Alexandre Graham Bell est né à
Édimbourg, en
Écosse, en 1847 et est décédé en 1922. Sa formation a été assurée par des études dans les universités d'Édimbourg et de
Londres ainsi que sa collaboration avec son père, un éducateur écossais nommé Alexander Melville Bell. Celui-ci a créé un système de langage pour les sourds-muets, la « parole visible » dans lequel on utilise les lèvres, la langue et la gorge pour l'articulation du son. Alexandre Graham Bell émigre aux
États-Unis en 1871 où il commence à enseigner cette méthode avec succès.
L'année suivante, il fonde un institut pour les malentendants à
Boston qui sera ensuite rattaché à l'université de Boston. Alexandre Graham Bell exerce comme professeur de physiologie vocale et devient citoyen américain en 1882. En parallèle de l'enseignement, le jeune savant travaille sur des systèmes permettant de transmettre la parole. C'est ainsi qu'en 1874, alors qu'il cherchait à créer un télégraphe multiple, il aboutit à l'invention du téléphone. Les expériences de Alexandre Graham Bell et son assistant Thomas Watson vont durer deux ans avant que l'appareil soit finalement testé avec succès le 10 mars 1876. La première phrase, en anglais, qui a été transmise par téléphone a été « Watson, venez ici, j'ai besoin de vous », comme dans Sherlock Holmes ! Cependant, l'inventeur doit faire de multiples démonstrations pour convaincre le public et les financiers. La plus marquante se déroule lors de l'Exposition du centenaire de l'indépendance des États-Unis à
Philadelphie en 1876. Alexandre Graham Bell obtient un grand succès et récolte des fonds pour créer la Compagnie du téléphone Bell, un an plus tard.
En 1880, le prix Volta d'une valeur de 50 000 francs que lui décerne la
France lui permet de fonder le laboratoire Volta à
Washington.
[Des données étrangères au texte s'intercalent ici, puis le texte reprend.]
(* ===== verification/TypeGraph.v ===== *)
(** * The types a program can reach: src/ebpf/src/headers/bpf_helper_defs.h
    and src/ebpf/src/kernel/vmlinux.h

    From the structs a helper takes or returns a program can follow pointers.
    This file puts the declarations of KernelTypes, HelperTypes and ReachedTypes
    in one table and shows that every chain of pointers stays in it, or ends in
    a type the header does not declare; and that the socket casts keep the
    members all sockets share where they are. *)

From Stdlib Require Import ZArith Lia String.
From stdpp Require Import base gmap list strings.
From S2P Require Import Prelude CTypes Helpers HelperDefs KernelTypes HelperTypes ReachedTypes1 ReachedTypes2 ReachedTypes3 ReachedTypes4.
Import CTypes KernelTypes HelperTypes ReachedTypes1 ReachedTypes2 ReachedTypes3 ReachedTypes4.

Local Open Scope string_scope.
Local Open Scope Z_scope.

Module TypeGraph.

(** ** The types of a helper's signature *)

(** The structs a type of a declaration names. *)
Fixpoint struct_tags (t : Helpers.ctype) : list string :=
  match t with
  | Helpers.Struct name => ["struct " ++ name]
  | Helpers.Ptr _ t' => struct_tags t'
  | _ => []
  end.

Definition helper_tags (h : Helpers.helper) : list string :=
  (struct_tags (Helpers.h_ret h) ++ concat (map (fun p => struct_tags p.1) (Helpers.h_params h)))%list.

(** ** The declarations by name *)

Definition types : list (string * cty) :=
  (kernel_types ++ helper_types ++ reached_types1 ++ reached_types2 ++ reached_types3 ++ reached_types4)%list.

Definition type_map : gmap string cty := list_to_map types.

Definition declared (name : string) : option cty := type_map !! name.

(** Types that the headers name and vmlinux.h does not declare: those of
    helpers its kernel does not have, and types private to one of the kernel's
    own files.  A program can only pass on pointers to them. *)
Definition incomplete_helper_types : list string :=
    ["struct bpf_pidns_info"; "struct bpf_sk_lookup"; "struct bpf_timer"; "struct btf_ptr";
     "struct tcp6_sock"; "struct udp6_sock"; "struct xdp_md"].

Definition incomplete_pointees : list string :=
    ["struct assoc_array_ptr"; "struct can_dev_rcv_lists"; "struct can_pkg_stats";
     "struct can_rcv_lists_stats"; "struct cfg80211_cached_keys"; "struct cfg80211_conn";
     "struct cfg80211_cqm_config"; "struct cfg80211_internal_bss"; "struct dn_dev";
     "struct ebt_table"; "struct garp_port"; "struct libipw_device"; "struct mpls_dev";
     "struct mpls_route"; "struct mrp_port"; "struct mtd_info"; "struct netns_ipvs"; "struct pcpu_dstats";
     "struct phylink"; "struct reset_control"; "struct sctp_mib"; "struct sfp_bus";
     "struct tipc_bearer"].

Definition incomplete : list string := (incomplete_helper_types ++ incomplete_pointees)%list.

(** [reaches a b]: a chain of pointers, each a member of what the one before
    points to, leads from type [a] to type [b]. *)
Inductive reaches : string -> string -> Prop :=
  | reaches_here a : reaches a a
  | reaches_follow a t b c : declared a = Some t -> b ∈ pointees t -> reaches b c -> reaches a c.

(** ** Lemmas *)

Lemma types_complete : forallb (fun nt => complete nt.2) types = true.
Proof.
  unfold types. rewrite !forallb_app. by rewrite kernel_types_complete, helper_types_complete,
    reached_types1_complete, reached_types2_complete, reached_types3_complete, reached_types4_complete.
Qed.

Lemma declared_elem name t : declared name = Some t -> (name, t) ∈ types.
Proof. exact (elem_of_list_to_map_2 (M := gmap string) types name t). Qed.

Lemma declared_complete name t : declared name = Some t -> complete t = true.
Proof. intros Hin%declared_elem. exact (complete_table _ _ _ types_complete Hin). Qed.

Lemma existsb_eqb (name : string) (names : list string) :
  existsb (String.eqb name) names = true <-> name ∈ names.
Proof.
  rewrite existsb_exists, list_elem_of_In. split.
  - intros (x & Hx & ->%String.eqb_eq). done.
  - intros Hx. exists name. by rewrite String.eqb_refl.
Qed.

(** Either a type has a declaration or it is an incomplete one. *)
Definition resolved (name : string) : bool :=
  match declared name with
  | Some _ => negb (existsb (String.eqb name) incomplete)
  | None => existsb (String.eqb name) incomplete
  end.

Lemma helper_tags_resolved :
  forallb (fun h => forallb resolved (helper_tags h)) HelperDefs.helper_table = true.
Proof. by_vm. Qed.

Lemma pointees_resolved : forallb (fun nt => forallb resolved (pointees nt.2)) types = true.
Proof. by_vm. Qed.

(** From here on the table is only computed with by the kernel. *)
#[local] Opaque types type_map.

Lemma resolved_cases name : resolved name = true ->
  (name ∈ incomplete /\ declared name = None) \/
  exists t, name ∉ incomplete /\ declared name = Some t /\ complete t = true.
Proof.
  unfold resolved. destruct (declared name) as [t|] eqn:Et; intros Hr.
  - right. exists t. apply negb_true_iff in Hr. split_and!; [by rewrite <- existsb_eqb, Hr|done|].
    by apply (declared_complete name).
  - left. split; [by apply existsb_eqb|done].
Qed.

Lemma helper_tag_resolved h name :
  h ∈ HelperDefs.helper_table -> name ∈ helper_tags h -> resolved name = true.
Proof.
  intros Hh Ht. pose proof (HelperDefs.helper_table_forall _ helper_tags_resolved h Hh) as H.
  rewrite forallb_forall in H. by apply H, list_elem_of_In.
Qed.

Lemma pointee_resolved name t to :
  declared name = Some t -> to ∈ pointees t -> resolved to = true.
Proof.
  intros Hin%declared_elem Hto. pose proof pointees_resolved as H. rewrite forallb_forall in H.
  apply list_elem_of_In in Hin. specialize (H (name, t) Hin). rewrite forallb_forall in H.
  by apply H, list_elem_of_In.
Qed.

Lemma reaches_resolved a b : reaches a b -> resolved a = true -> resolved b = true.
Proof. induction 1 as [|a t b c Ha Hb _ IH]; [done|]. intros _. by eapply IH, pointee_resolved. Qed.

(** Sizes the kernel's own code relies on. *)
Example type_sizes :
  map sizeof [struct_list_head; typedef_atomic_t; typedef_spinlock_t; struct_mutex; struct_rw_semaphore;
              struct_callback_head; struct_cpumask; struct_sock_common; struct_orc_entry]
  = [16; 4; 4; 32; 40; 16; 64; 136; 6].
Proof. by_vm. Qed.

(** ** Socket casts *)

(** The helpers that turn a socket into a particular one. *)
Definition is_skc_cast (h : Helpers.helper) : bool := String.prefix "bpf_skc_to_" (Helpers.h_name h).

(** What they return, with its declaration. *)
Definition skc_structs : list (string * option cty) :=
  [("struct tcp_sock", Some struct_tcp_sock); ("struct tcp_timewait_sock", Some struct_tcp_timewait_sock);
   ("struct tcp_request_sock", Some struct_tcp_request_sock); ("struct unix_sock", Some struct_unix_sock);
   ("struct tcp6_sock", None); ("struct udp6_sock", None)].

Lemma skc_tags :
  forallb (fun h => implb (is_skc_cast h)
    (forallb (fun name => existsb (String.eqb name) skc_structs.*1) (struct_tags (Helpers.h_ret h))))
    HelperDefs.helper_table = true.
Proof. by_vm. Qed.

Lemma skc_structs_of name d : (name, d) ∈ skc_structs -> declared name = d.
Proof.
  unfold skc_structs. rewrite !elem_of_cons.
  intros H. repeat destruct H as [[= -> ->]|H]; [by_vm..|by apply not_elem_of_nil in H].
Qed.

Lemma skc_structs_start name t : (name, Some t) ∈ skc_structs -> starts_with t struct_sock_common.
Proof.
  unfold skc_structs. rewrite !elem_of_cons.
  intros [[= -> ->]|[[= -> ->]|[[= -> ->]|[[= -> ->]|[[=]|[[=]|H%not_elem_of_nil]]]]]];
    [..|done]; repeat constructor.
Qed.

Lemma skc_cast_starts h name t :
  h ∈ HelperDefs.helper_table -> is_skc_cast h = true -> name ∈ struct_tags (Helpers.h_ret h) ->
  declared name = Some t -> starts_with t struct_sock_common.
Proof.
  intros Hh Hc Ht Hs. pose proof (HelperDefs.helper_table_forall _ skc_tags h Hh) as H.
  cbv beta in H. rewrite Hc in H. cbn [implb] in H. rewrite forallb_forall in H.
  specialize (H name (proj1 (list_elem_of_In _ _) Ht)). apply existsb_eqb in H.
  apply list_elem_of_fmap in H as ([name' d] & Ename & Hin). cbn [fst] in Ename. subst name'.
  pose proof (skc_structs_of name d Hin) as Ed. apply (skc_structs_start name t).
  rewrite <- Hs, Ed. exact Hin.
Qed.

(** ** Properties *)

(** Whatever pointers a program follows from a struct a helper takes or returns,
    it arrives at a type vmlinux.h declares, or at one of the incomplete ones,
    which it can only pass on. *)
Theorem helper_pointers_stay_declared (h : Helpers.helper) (name to : string) :
  h ∈ HelperDefs.helper_table -> name ∈ helper_tags h -> reaches name to ->
  (to ∈ incomplete /\ declared to = None) \/
  exists t, to ∉ incomplete /\ declared to = Some t /\ laid_out t.
Proof.
  intros Hh Ht Hto. pose proof (helper_tag_resolved h name Hh Ht) as Hr.
  destruct (resolved_cases to) as [?|(t & Hni & Hd & Hc)]; [by eapply reaches_resolved|by left|].
  right. exists t. split_and!; [done..|]. by apply complete_laid_out.
Qed.

(** From a socket, through its network namespace and the routes of MPLS, which
    are behind a pointer to pointers, to a type that is not declared. *)
Example tcp_sock_reaches_mpls_route :
  reaches "struct tcp_sock" "struct mpls_route" /\ declared "struct mpls_route" = None.
Proof.
  split; [|by_vm].
  apply (reaches_follow _ struct_tcp_sock "struct net"); [by_vm|apply existsb_eqb; by_vm|].
  apply (reaches_follow _ struct_net "struct mpls_route"); [by_vm|apply existsb_eqb; by_vm|].
  apply reaches_here.
Qed.

(** C40. The socket casts return the pointer they are given.  What they return is
    declared as a struct whose first scalars are those of [struct sock_common],
    at the same positions and of the same sizes, and which is not shorter, or it
    is not declared at all: so a program reads the same members through the cast
    pointer as through the original one. *)
Theorem skc_casts_keep_common (h : Helpers.helper) (name : string) :
  h ∈ HelperDefs.helper_table -> is_skc_cast h = true -> name ∈ struct_tags (Helpers.h_ret h) ->
  declared name = None \/
  exists t path rest, declared name = Some t /\
    csize struct_sock_common <= csize t /\
    leaves "" 0 t = (leaves path 0 struct_sock_common ++ rest)%list.
Proof.
  intros Hh Hskc Hret. destruct (declared name) as [t|] eqn:Hd; [right|by left].
  pose proof (skc_cast_starts h name t Hh Hskc Hret Hd) as Hst.
  pose proof (declared_complete name t Hd) as [Hwf _]%andb_true_iff.
  destruct (starts_with_leaves t struct_sock_common "" 0 Hst Hwf) as (path & rest & E).
  exists t, path, rest. split_and!; [done| |done]. exact (starts_with_size t struct_sock_common Hst Hwf).
Qed.

Lemma skc_casts_keep_common_witness :
  declared "struct tcp_sock" = None \/
  exists t path rest, declared "struct tcp_sock" = Some t /\
    csize struct_sock_common <= csize t /\
    leaves "" 0 t = (leaves path 0 struct_sock_common ++ rest)%list.
Proof.
  refine (skc_casts_keep_common HelperDefs.bpf_skc_to_tcp_sock "struct tcp_sock" _ _ _).
  - apply list_elem_of_lookup. exists 136%nat. by_vm.
  - by_vm.
  - apply list_elem_of_lookup. exists 0%nat. by_vm.
Defined.

End TypeGraph.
Dans ce laboratoire, Alexandre Graham Bell et ses associés créent d'abord des appareils de communication comme le photophone, dispositif transmettant la parole grâce à des raies de lumière. D'autres inventions à usage médical suivent, citons l'audiomètre, qui mesure l'acuité auditive ou le pendule à induction, pour situer des objets métalliques dans le corps. Cependant, Alexandre Graham Bell ne se cantonne pas au domaine de la santé.
On lui doit le journal Science en 1883, et en 1886 le premier cylindre enregistreur en cire, ancêtre du gramophone moderne. Cofondateur de la National Geographic Society, avec son beau-père Gardiner Greene Hubbard en 1888, il en devient président de 1896 à 1904. Toutefois, les travaux de Alexandre Graham Bell se concentrent principalement sur l'aéronautique depuis 1895. Il étudie le vol en construisant des cerfs-volants de plus en plus grands jusqu'en 1907, où il conçoit un cerf-volant capable de transporter une personne. Le savant travaille alors avec l'inventeur et aviateur américain Glenn Hammond Curtiss. Tous deux inventent les ailerons pour diriger le vol et le train d'atterrissage à trois roues, qui permet d'abord le décollage puis l'atterrissage sur un terrain. Alexandre Graham Bell, toujours curieux, décide d'appliquer les principes aéronautiques sur les bateaux et invente l'hydroptère qui se déplace au-dessus de l'eau à grande vitesse. L'« hydrodrome » final grandeur nature, qu'il construit en 1917 dépasse les 113 Km/h, et restera le bateau le plus rapide du monde pendant de nombreuses années. Alexandre Graham Bell n'a pourtant pas abandonné totalement ses recherches sur les causes et l'hérédité de la surdité.
Il reprend ses expériences et s'oriente alors vers la sélection, en particulier dans l'élevage des moutons. L'inventeur publie en 1918 un ouvrage intitulé « Durée de vie et conditions associées à la longévité ». Son décès à Baddeck, au
Canada, en 1922 amène la création d'un musée qui présente nombre de ses inventions originales et qui est aujourd'hui entretenu par le gouvernement canadien.